[Problem] Return each line of the data below that contains the string "forall".

[Data supplied]
(* ===== verification/RunSystem.v ===== *)
(** * Managed runs of several processes

    The processes of a host that share one directory of run leases: what each may call on
    its [AgentRunLifecycle], how a crash ends it, and what holds of every history: a
    workspace has one run at a time, an effect needs a live run, a lease that has ended
    stays ended. *)

From S2P Require Import Prelude Instants Json Contracts RuntimeContracts RunAuthority RunLease RunLifecycle.

(** ** Processes *)

Section system.
Context (leases_dir : string).

(** A call of a process.  [Perform] and [Invoke] run another call as their effect. *)
Inductive run_call :=
| Begin (spec : json) (executor_kind claimed_image host_ : string) (clock : option Z) (token : string)
| Renew (ticket : RunTicket) (clock : option Z)
| AssertLive (ticket : RunTicket) (clock : option Z)
| FailIfExpired (ticket : RunTicket) (clock : option Z)
| RevokeRun (ticket : RunTicket)
| Cancel (ticket : RunTicket)
| ReleaseRun (ticket : RunTicket)
| ActiveFor (workspace : json)
| Perform (ticket : RunTicket) (clock : option Z) (effect : run_call)
| Invoke (ticket : RunTicket) (clock : option Z) (effect : run_call)
| Authority (c : RunAuthority.call).

Definition as_ticket (m : call RunTicket) : call (option RunTicket) := let* t := m in ret (Some t).

Fixpoint exec (c : run_call) : call (option RunTicket) :=
  match c with
  | Begin spec kind image host_ clock token => as_ticket (begin_run leases_dir spec kind image host_ clock token)
  | Renew t clock => as_ticket (renew_lease t clock)
  | AssertLive t clock => as_ticket (assert_live t clock)
  | FailIfExpired t clock => as_ticket (fail_if_expired t clock)
  | RevokeRun t => as_ticket (revoke_run t)
  | Cancel t => as_ticket (cancel_run t)
  | ReleaseRun t => as_ticket (release_run t)
  | ActiveFor w => active_for leases_dir w >>* ret None
  | Perform t clock effect => perform_if_live t (exec effect) clock
  | Invoke t clock effect => invoke t (Some (fun _ => exec effect)) clock
  | Authority c =>
      modify (fun n => {| disk := disk n;
                          self := {| authority := RunAuthority.run_call (authority (self n)) c;
                                     lease_duration := lease_duration (self n); lock_files := lock_files (self n) |} |}) >>*
      ret None
  end.

Record world := {
  on_host : shared;
  processes : gmap nat lifecycle;
}.

Inductive event :=
| Start (p : nat) (a : RunAuthority.authority) (duration : Z)
| Crash (p : nat)
| Call (p : nat) (c : run_call).

(** The kernel closes the open files of a process that ends. *)
Definition close_all (l : gmap string file_lease) (k : kernel) : kernel :=
  {| flocks := filter (fun pf => negb (existsb (fun cf => bool_decide (handle cf.2 = Some pf.2)) (map_to_list l))) (flocks k);
     next_file := next_file k |}.

Definition node_of (w : world) (l : lifecycle) : node := {| disk := on_host w; self := l |}.

Definition happen (w : world) (e : event) : world :=
  match e with
  | Start p a d =>
      match processes w !! p with
      | Some _ => w
      | None => {| on_host := on_host w;
                   processes := <[p := {| authority := a; lease_duration := d; lock_files := ∅ |}]> (processes w) |}
      end
  | Crash p =>
      match processes w !! p with
      | None => w
      | Some l => {| on_host := set_locks (close_all (lock_files l) (locks (on_host w))) (on_host w);
                     processes := delete p (processes w) |}
      end
  | Call p c =>
      match processes w !! p with
      | None => w
      | Some l => let n := fst (exec c (node_of w l)) in
                  {| on_host := disk n; processes := <[p := self n]> (processes w) |}
      end
  end.

Definition initial (faults_ : list (option disk_fault)) : world :=
  {| on_host := {| claims := ∅; locks := {| flocks := ∅; next_file := 0 |}; faults := faults_ |}; processes := ∅ |}.

(** ** Which open lock files a call can give up *)

Definition view := (kernel * gmap string file_lease)%type.
Definition view_of (n : node) : view := (locks (disk n), lock_files (self n)).

(** A free lock, taken by the next open file. *)
Definition locked (path : string) (k : kernel) : kernel :=
  {| flocks := <[path := next_file k + 1]> (flocks k); next_file := next_file k + 1 |}.

(** The lock file that a claim had before is closed. *)
Definition replaced (claim : string) (l : gmap string file_lease) (k : kernel) : kernel :=
  match l !! claim with Some old => fst (release_file old k) | None => k end.

(** Opening a file, taking a free lock, giving one up that is in [T]. *)
Inductive lock_step (T : gset string) : view -> view -> Prop :=
| step_open k l : lock_step T (k, l) ({| flocks := flocks k; next_file := next_file k + 1 |}, l)
| step_take claim path k l : flocks k !! path = None -> claim ∈ T ->
    lock_step T (k, l) (replaced claim l (locked path k), <[claim := {| lock_path := path; handle := Some (next_file k + 1) |}]> l)
| step_drop claim f k l : l !! claim = Some f -> claim ∈ T ->
    lock_step T (k, l) (fst (release_file f k), delete claim l).

Definition moves (T : gset string) (n n' : node) : Prop := rtc (lock_step T) (view_of n) (view_of n').

(** Each call with the locks it may give up when it returns, and when it raises. *)
Definition moved {A} (Tok Terr : gset string) (m : call A) : Prop :=
  forall n, wp m (fun _ n' => moves Tok n n') (fun _ n' => moves Terr n n') n.

Lemma lock_step_mono T T' v v' : T ⊆ T' -> lock_step T v v' -> lock_step T' v v'.
Proof. intros HT H. destruct H; econstructor; eauto; set_solver. Qed.

Lemma moves_mono T T' n n' : T ⊆ T' -> moves T n n' -> moves T' n n'.
Proof. intros HT. apply rtc_subrel. intros v v'. by apply lock_step_mono. Qed.

Lemma moves_refl T n n' : view_of n = view_of n' -> moves T n n'.
Proof. unfold moves. by intros ->. Qed.

Lemma moves_trans T n1 n2 n3 : moves T n1 n2 -> moves T n2 n3 -> moves T n1 n3.
Proof. unfold moves. intros. by etrans. Qed.

Lemma moved_weaken {A} T1 T2 T1' T2' (m : call A) : T1 ⊆ T1' -> T2 ⊆ T2' -> moved T1 T2 m -> moved T1' T2' m.
Proof. intros H1 H2 H n. eapply wp_mono; [apply H|..]; intros ? ?; by apply moves_mono. Qed.

Lemma moved_bind {A B} Tok Terr (m : call A) (k : A -> call B) : Tok ⊆ Terr ->
  moved Tok Terr m -> (forall a, moved Tok Terr (k a)) -> moved Tok Terr (bind m k).
Proof.
  intros HT Hm Hk n. apply wp_bind. eapply wp_mono; [apply Hm| |done]. intros a n1 H1.
  eapply wp_mono; [apply Hk|..]; intros ? n2 H2; (eapply moves_trans; [|exact H2]); [done|by eapply moves_mono].
Qed.

(** A call that raises whatever it did before. *)
Lemma moved_raise_after {A B} Tok T (m : call A) e : moved T T m -> moved (A := B) Tok T (m >>* raise e).
Proof. intros Hm n. apply wp_bind. eapply wp_mono; [apply Hm|..]; done. Qed.

Lemma moved_same {A} Tok Terr (m : call A) : (forall n, view_of (fst (m n)) = view_of n) -> moved Tok Terr m.
Proof. intros H n. specialize (H n). unfold wp. destruct (m n) as [n' [a|e]]; by apply moves_refl. Qed.

Lemma moved_ret {A} Tok Terr (a : A) : moved Tok Terr (ret a).
Proof. by apply moved_same. Qed.
Lemma moved_raise {A} Tok Terr e : moved (A := A) Tok Terr (raise e).
Proof. by apply moved_same. Qed.
Lemma moved_lift {A} Tok Terr (o : outcome lifecycle_error A) : moved Tok Terr (lift o).
Proof. by apply moved_same. Qed.
Lemma moved_raise_if Tok Terr b e : moved Tok Terr (raise_if b e).
Proof. by apply moved_same. Qed.
Lemma moved_get Tok Terr : moved Tok Terr get.
Proof. by apply moved_same. Qed.
Lemma moved_if {A} Tok Terr (b : bool) (m1 m2 : call A) : moved Tok Terr m1 -> moved Tok Terr m2 -> moved Tok Terr (if b then m1 else m2).
Proof. by destruct b. Qed.

Create HintDb moved.
#[local] Hint Resolve moved_ret moved_raise moved_lift moved_raise_if moved_get moved_if : moved.

Lemma moved_next_fault Tok Terr : moved Tok Terr next_fault.
Proof. apply moved_same. intros n. unfold next_fault, bind, get. by destruct (faults (disk n)) as [|f l]. Qed.

Lemma moved_write Tok Terr d : moved Tok Terr (write_claim d).
Proof. by apply moved_same. Qed.
#[local] Hint Resolve moved_next_fault moved_write : moved.

(** [moving]: through the administrative commands of a call. *)
Ltac moving :=
  repeat first
    [ solve [eauto with moved]
    | apply moved_bind; [first [done|set_solver]| |intros ?]
    | match goal with |- moved _ _ (match ?x with _ => _ end) => destruct x end ].

Lemma moved_persist Tok Terr d : Tok ⊆ Terr -> moved Tok Terr (persist_lease d).
Proof. intros HT. unfold persist_lease. moving. Qed.
#[local] Hint Resolve moved_persist : moved.

Lemma moved_read_claim Tok Terr path : Tok ⊆ Terr -> moved Tok Terr (read_claim path).
Proof. intros HT. unfold read_claim. moving. Qed.
Lemma moved_read Tok Terr t : Tok ⊆ Terr -> moved Tok Terr (read_lease t).
Proof. apply moved_read_claim. Qed.
#[local] Hint Resolve moved_read_claim moved_read : moved.

Lemma moved_release_path claim T T' : claim ∈ T -> claim ∈ T' -> moved T T' (release_workspace_lock_path claim).
Proof.
  intros H H' n. unfold release_workspace_lock_path. apply wp_bind, wp_get.
  destruct (lock_files (self n) !! claim) as [f|] eqn:E; [|by apply wp_ret, moves_refl].
  destruct (release_file f (locks (disk n))) as [k f'] eqn:Ef. apply wp_put. apply rtc_once.
  replace k with (fst (release_file f (locks (disk n)))) by (by rewrite Ef). by apply step_drop.
Qed.

Lemma moved_release T T' t : claim_path t ∈ T -> claim_path t ∈ T' -> moved T T' (release_workspace_lock t).
Proof. apply moved_release_path. Qed.

(** A primitive that reads the next fault, then changes the locks. *)
Lemma moved_after_fault {A} Tok Terr (k : option disk_fault -> call A) : Tok ⊆ Terr ->
  (forall f, moved Tok Terr (k f)) -> moved Tok Terr (let* f := next_fault in k f).
Proof. intros HT Hk. apply moved_bind; [done|apply moved_next_fault|exact Hk]. Qed.
(** [__post_init__] *)
Definition new_config_ref (id provider model token_env : string) (identity : option ProcessIdentity) : bound ProviderConfigRef :=
  let? id := require_id id "config_id" in
  let? provider := require_id provider "provider" in
  let? model := require_id model "model" in
  let? token_env := require_id token_env "token_env" in
  unbound_if (SECRET_search token_env) "provider token environment name is suspicious" >>?
  Ok {| config_id := id; provider := provider; model := model; token_env := token_env; process_identity := identity |}.

(** ** Handles

    A handle keeps the configuration it was made for, in the closure of its reader. *)

Record ProviderBindingHandle := {
  handle_ref : ProviderConfigRef;
  handle_revoked : bool;
}.

Record ProviderBindingManager := {
  environment : list (string * string);
  configs : list (string * ProviderConfigRef);
  handles : list ProviderBindingHandle;
}.

Definition new_manager (env : list (string * string)) : ProviderBindingManager :=
  {| environment := env; configs := []; handles := [] |}.

Definition set_configs (c : list (string * ProviderConfigRef)) (m : ProviderBindingManager) : ProviderBindingManager :=
  {| environment := environment m; configs := c; handles := handles m |}.
Definition set_handles (h : list ProviderBindingHandle) (m : ProviderBindingManager) : ProviderBindingManager :=
  {| environment := environment m; configs := configs m; handles := h |}.

Definition define_config (id provider model token_env : string) (identity : option ProcessIdentity)
    : M ProviderBindingManager binding_error string :=
  let* ref := lift (new_config_ref id provider model token_env identity) in
  let* m := get in
  raise_if match assoc_get (config_id ref) (configs m) with
           | Some existing => negb (bool_decide (existing = ref))
           | None => false
           end (ProviderBindError "config_id is already bound to another provider") >>*
  put (set_configs (assoc_set (config_id ref) ref (configs m)) m) >>*
  ret (config_id ref).

Definition configured (m : ProviderBindingManager) (id : string) : bound bool :=
  let? id := require_id id "config_id" in
  Ok (mem id (map fst (configs m))).

Definition config (m : ProviderBindingManager) (id : string) : bound ProviderConfigRef :=
  let? id := require_id id "config_id" in
  match assoc_get id (configs m) with
  | None => unbound "provider_config_unavailable"
  | Some ref => Ok ref
  end.

(** [bind] answers the number of the new handle. *)
Definition bind_config (id : string) (granted : bool) : M ProviderBindingManager binding_error nat :=
  raise_if (negb granted) (ProviderBindError "provider_binding_grant_required") >>*
  let* m := get in
  let* ref := lift (config m id) in
  put (set_handles (handles m ++ [{| handle_ref := ref; handle_revoked := false |}]) m) >>*
  ret (length (handles m)).

(** [_reader_for]: what the closure of a handle reads *)
Definition read_token (m : ProviderBindingManager) (ref : ProviderConfigRef) : bound string :=
  if bool_decide (assoc_get (config_id ref) (configs m) = Some ref)
  then Ok (default "" (assoc_get (token_env ref) (environment m)))
  else Raise (ProviderSecretUnavailable "provider configuration was removed or replaced; run fails closed").

(** [ProviderBindingHandle.token] *)
Definition handle_token (m : ProviderBindingManager) (h : ProviderBindingHandle) : bound string :=
  refuse_if (handle_revoked h) (ProviderSecretUnavailable "provider binding was revoked; run fails closed") >>?
  let? value := read_token m (handle_ref h) in
  refuse_if (bool_decide (value = "")) (ProviderSecretUnavailable "provider token is unavailable; run fails closed") >>?
  Ok value.

(** An object that is no handle has no number. *)
Definition token (m : ProviderBindingManager) (n : nat) : bound string :=
  match handles m !! n with
  | None => unbound "provider binding handle must be typed"
  | Some h => handle_token m h
  end.

Definition revoke_handle (h : ProviderBindingHandle) : ProviderBindingHandle :=
  {| handle_ref := handle_ref h; handle_revoked := true |}.

Definition revoke (n : nat) : M ProviderBindingManager binding_error unit :=
  let* m := get in
  match handles m !! n with
  | None => raise (ProviderBindError "provider binding handle must be typed")
  | Some h => put (set_handles (<[n := revoke_handle h]> (handles m)) m)
  end.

[Answer for the task]
  forall n, wp m (fun _ n' => moves Tok n n') (fun _ n' => moves Terr n n') n.
  moved Tok Terr m -> (forall a, moved Tok Terr (k a)) -> moved Tok Terr (bind m k).
Lemma moved_same {A} Tok Terr (m : call A) : (forall n, view_of (fst (m n)) = view_of n) -> moved Tok Terr m.
  (forall f, moved Tok Terr (k f)) -> moved Tok Terr (let* f := next_fault in k f).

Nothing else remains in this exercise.